Ordinary income was JPY30.5 billion. As of February, we had projected ordinary income of JPY25.5 billion, while net income was projected at JPY38.3 billion. Compared to this, ordinary income increased by about JPY5 billion and net income decreased by about JPY6 billion, but this is because the loss related to Seven Card's myna-points was recorded as an extraordinary loss instead of ordinary expenses.

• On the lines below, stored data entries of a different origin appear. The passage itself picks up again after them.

Definition encoder_flush (e : encoder) : res encoder :=
  assert (encoder_ready e);; Ok (en_set_plugin (plugin_flush (en_plugin e)) e).

Definition encoder_pre_tag (e : encoder) : res encoder :=
  assert (encoder_ready e);;
  let '(ret, p) := plugin_pre_tag (en_plugin e) in
  Ok (en_set_flags (ret =? 0) (en_tag e) (en_set_plugin p e)).

Definition encoder_tag (t : tag) (e : encoder) : res encoder :=
  assert (en_open e);; assert (negb (en_pre_tag e));; assert (en_tag e);; assert (negb (en_end e));;
  let e := en_set_flags (en_pre_tag e) false e in
  Ok (match plugin_tag with Some f => en_set_plugin (f t (en_plugin e)) e | None => e end).

(** The result of the plugin as a [bool]. *)
Definition encoder_write (data : cstring) (e : encoder) : res (Z * encoder) :=
  assert (encoder_ready e);;
  let '(ret, p) := plugin_write data (en_plugin e) in
  Ok (if ret =? 0 then 0 else 1, en_set_plugin p e).

Definition encoder_read (room : Z) (e : encoder) : res (cstring * encoder) :=
  assert (en_open e);;
  assert (negb (en_pre_tag e) || negb (en_tag e));;
  let e := if en_pre_tag e then en_set_flags false true e else e in
  let '(data, p) := plugin_read room (en_plugin e) in
  Ok (data, en_set_plugin p e).

(** ** Timers

    [src/timer.c]; the clock is a parameter. *)

Record timer := Timer { tm_time : Z; tm_started : bool; tm_rate : Z }.

Definition timer_new (rate : Z) : timer := Timer 0 false rate.
Definition timer_start (now : Z) (t : timer) : timer := Timer now true (tm_rate t).
Definition timer_reset (t : timer) : timer := Timer 0 false (tm_rate t).
Definition timer_add (size : Z) (t : timer) : res timer :=
  assert (tm_started t);;
  (if u64 (tm_rate t) =? 0 then Err BadArithmetic else Ok tt);;
  Ok (Timer (u64 (tm_time t + u64 (u64 size * 1000000) / u64 (tm_rate t))) true (tm_rate t)).
Definition timer_delay (now : Z) (t : timer) : Z :=
  let delay := Z.quot (i64 (u64 (tm_time t - now))) 1000 in
  if delay <? 0 then 0 else Z.min delay (2 ^ 31 - 1).

(** ** The output *)

(** The clients have numbers in place of addresses. *)
Record httpd_output := HttpdOutput {
  ht_open : bool;
  ht_encoder : encoder;
  ht_unflushed_input : Z;
  ht_header : option loc;
  ht_metadata : option loc;
  ht_clients : list (nat * httpd_client);
  ht_clients_max : Z;
  ht_clients_cnt : Z;
  ht_timer : timer;
  ht_station : station;
  ht_heap : heap;
}.

Definition ht_set_encoder (e : encoder) (unflushed : Z) (ht : httpd_output) : httpd_output :=
  HttpdOutput (ht_open ht) e unflushed (ht_header ht) (ht_metadata ht) (ht_clients ht) (ht_clients_max ht)
    (ht_clients_cnt ht) (ht_timer ht) (ht_station ht) (ht_heap ht).
Definition ht_set_clients (cs : list (nat * httpd_client)) (cnt : Z) (h : heap) (ht : httpd_output) : httpd_output :=
  HttpdOutput (ht_open ht) (ht_encoder ht) (ht_unflushed_input ht) (ht_header ht) (ht_metadata ht) cs
    (ht_clients_max ht) cnt (ht_timer ht) (ht_station ht) h.
Definition ht_set_pages (header metadata : option loc) (h : heap) (ht : httpd_output) : httpd_output :=
  HttpdOutput (ht_open ht) (ht_encoder ht) (ht_unflushed_input ht) header metadata (ht_clients ht)
    (ht_clients_max ht) (ht_clients_cnt ht) (ht_timer ht) (ht_station ht) h.
Definition ht_set_timer (t : timer) (ht : httpd_output) : httpd_output :=
  HttpdOutput (ht_open ht) (ht_encoder ht) (ht_unflushed_input ht) (ht_header ht) (ht_metadata ht) (ht_clients ht)
    (ht_clients_max ht) (ht_clients_cnt ht) t (ht_station ht) (ht_heap ht).

Definition httpd_output_has_clients (ht : httpd_output) : bool := negb (bool_decide (ht_clients ht = [])).

(** [g_list_foreach()] over the clients. *)
Fixpoint foreach (f : httpd_client -> heap -> res (httpd_client * heap)) (cs : list (nat * httpd_client)) (h : heap)
  : res (list (nat * httpd_client) * heap) :=
  match cs with
  | [] => Ok ([], h)
  | (i, c) :: cs => '(c, h) ← f c h; '(cs, h) ← foreach f cs h; Ok ((i, c) :: cs, h)
  end.

Definition on_clients (f : httpd_client -> heap -> res (httpd_client * heap)) (ht : httpd_output) : res httpd_output :=
  '(cs, h) ← foreach f (ht_clients ht) (ht_heap ht); Ok (ht_set_clients cs (ht_clients_cnt ht) h ht).

Definition httpd_output_remove_client (i : nat) (ht : httpd_output) : httpd_output :=
  ht_set_clients (filter (fun ic => ic.1 <> i) (ht_clients ht)) (u32 (ht_clients_cnt ht - 1)) (ht_heap ht) ht.

(** An event of the client [i]; a client that has closed itself leaves the
    list. *)
Definition client_event (i : nat) (f : httpd_client -> heap -> res (option httpd_client * heap)) (ht : httpd_output)
  : res httpd_output :=
  match list_find (fun ic => ic.1 = i) (ht_clients ht) with
  | None => Err OutOfBounds
  | Some (k, (_, c)) =>
      '(c, h) ← f c (ht_heap ht);
      match c with
      | Some c => Ok (ht_set_clients (<[k := (i, c)]> (ht_clients ht)) (ht_clients_cnt ht) h ht)
      | None => Ok (ht_set_clients (ht_clients (httpd_output_remove_client i ht))
                      (ht_clients_cnt (httpd_output_remove_client i ht)) h ht)
      end
  end.

Definition client_in (i : nat) (input_ready : bool) (io : io_status) (ht : httpd_output) : res httpd_output :=
  client_event i (httpd_client_in_event (ht_station ht) (ht_header ht) input_ready io) ht.

Definition client_out (i : nat) : httpd_output -> res httpd_output :=
  client_event i (fun c h => '(_, c, h) ← httpd_client_out_event c h; Ok (c, h)).

Definition httpd_client_add (i : nat) (channel : sink) (ht : httpd_output) : res httpd_output :=
  c ← httpd_client_new channel (is_none plugin_tag);
  '(c, h) ← (match ht_metadata ht with
             | Some l => httpd_client_send_metadata (Some l) c (ht_heap ht)
             | None => Ok (c, ht_heap ht)
             end);
  Ok (ht_set_clients ((i, c) :: ht_clients ht) (u32 (ht_clients_cnt ht + 1)) h ht).

(** A connection, or the error of [accept()]; without libwrap. *)
Definition httpd_listen_in_event (i : nat) (channel : option sink) (ht : httpd_output) : res httpd_output :=
  match channel with
  | Some channel =>
      if ht_open ht && ((ht_clients_max ht =? 0) || (ht_clients_cnt ht <? ht_clients_max ht))
      then httpd_client_add i channel ht else Ok ht
  | None => Ok ht
  end.

(** [sizeof(httpd->buffer)]. *)
Definition HTTPD_BUFFER : Z := 32768.

Fixpoint read_page_loop (fuel : nat) (acc : cstring) (unflushed : Z) (e : encoder) : res (cstring * Z * encoder) :=
  match fuel with
  | O => Err OutOfFuel
  | S fuel =>
      '(data, e) ← encoder_read (HTTPD_BUFFER - Z.of_nat (length acc)) e;
      if bool_decide (data = []) then Ok (acc, unflushed, e) else
      let acc := acc ++ data in
      if Z.of_nat (length acc) <? HTTPD_BUFFER then read_page_loop fuel acc 0 e else Ok (acc, 0, e)
  end.

Definition httpd_output_read_page (ht : httpd_output) : res (option loc * httpd_output) :=
  ht ← (if 65536 <=? ht_unflushed_input ht
        then e ← encoder_flush (ht_encoder ht); Ok (ht_set_encoder e 0 ht) else Ok ht);
  '(data, unflushed, e) ←
    read_page_loop (S (plugin_pending (en_plugin (ht_encoder ht)))) [] (ht_unflushed_input ht) (ht_encoder ht);
  let ht := ht_set_encoder e unflushed ht in
  if bool_decide (data = []) then Ok (None, ht) else
  '(l, h) ← page_new_copy data (ht_heap ht);
  Ok (Some l, ht_set_clients (ht_clients ht) (ht_clients_cnt ht) h ht).

Definition httpd_output_broadcast_page (l : loc) : httpd_output -> res httpd_output :=
  on_clients (httpd_client_send l).

Definition httpd_client_check_queue (c : httpd_client) (h : heap) : res (httpd_client * heap) :=
  n ← httpd_client_queue_size c h;
  if 256 * 1024 <? n then httpd_client_cancel c h else Ok (c, h).

Definition unref_page (l : loc) (ht : httpd_output) : res httpd_output :=
  '(_, h) ← page_unref l (ht_heap ht); Ok (ht_set_clients (ht_clients ht) (ht_clients_cnt ht) h ht).

Fixpoint pages_loop (fuel : nat) (ht : httpd_output) : res httpd_output :=
  match fuel with
  | O => Err OutOfFuel
  | S fuel =>
      '(l, ht) ← httpd_output_read_page ht;
      match l with
      | None => Ok ht
      | Some l => ht ← httpd_output_broadcast_page l ht; ht ← unref_page l ht; pages_loop fuel ht
      end
  end.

Net income was JPY31.9 billion, with a negative goodwill of JPY21.5 billion due to the integration of Seven Card, and a negative JPY4.6 billion due to losses related to myna-points. This is also voluntarily disclosed, but it is about JPY1.4 billion in provision for litigation losses at FCTI. The combined negative balance of the Seven Card and FCTI deferred tax asset reversal was about JPY4.5 billion. The JPY4.6 billion in losses related to myna-points, which I mentioned earlier, includes those newly incurred in Q4 and those expected for FY2024, which are all recorded here.

Continued on page five. This is the transition to date.

Ordinary income, as I mentioned, reached JPY197.8 billion, the highest consolidated ordinary income ever. On the other hand, ordinary income was JPY30.5 billion, which is about JPY10 billion lower than the record high of more than JPY40 billion in FY2018.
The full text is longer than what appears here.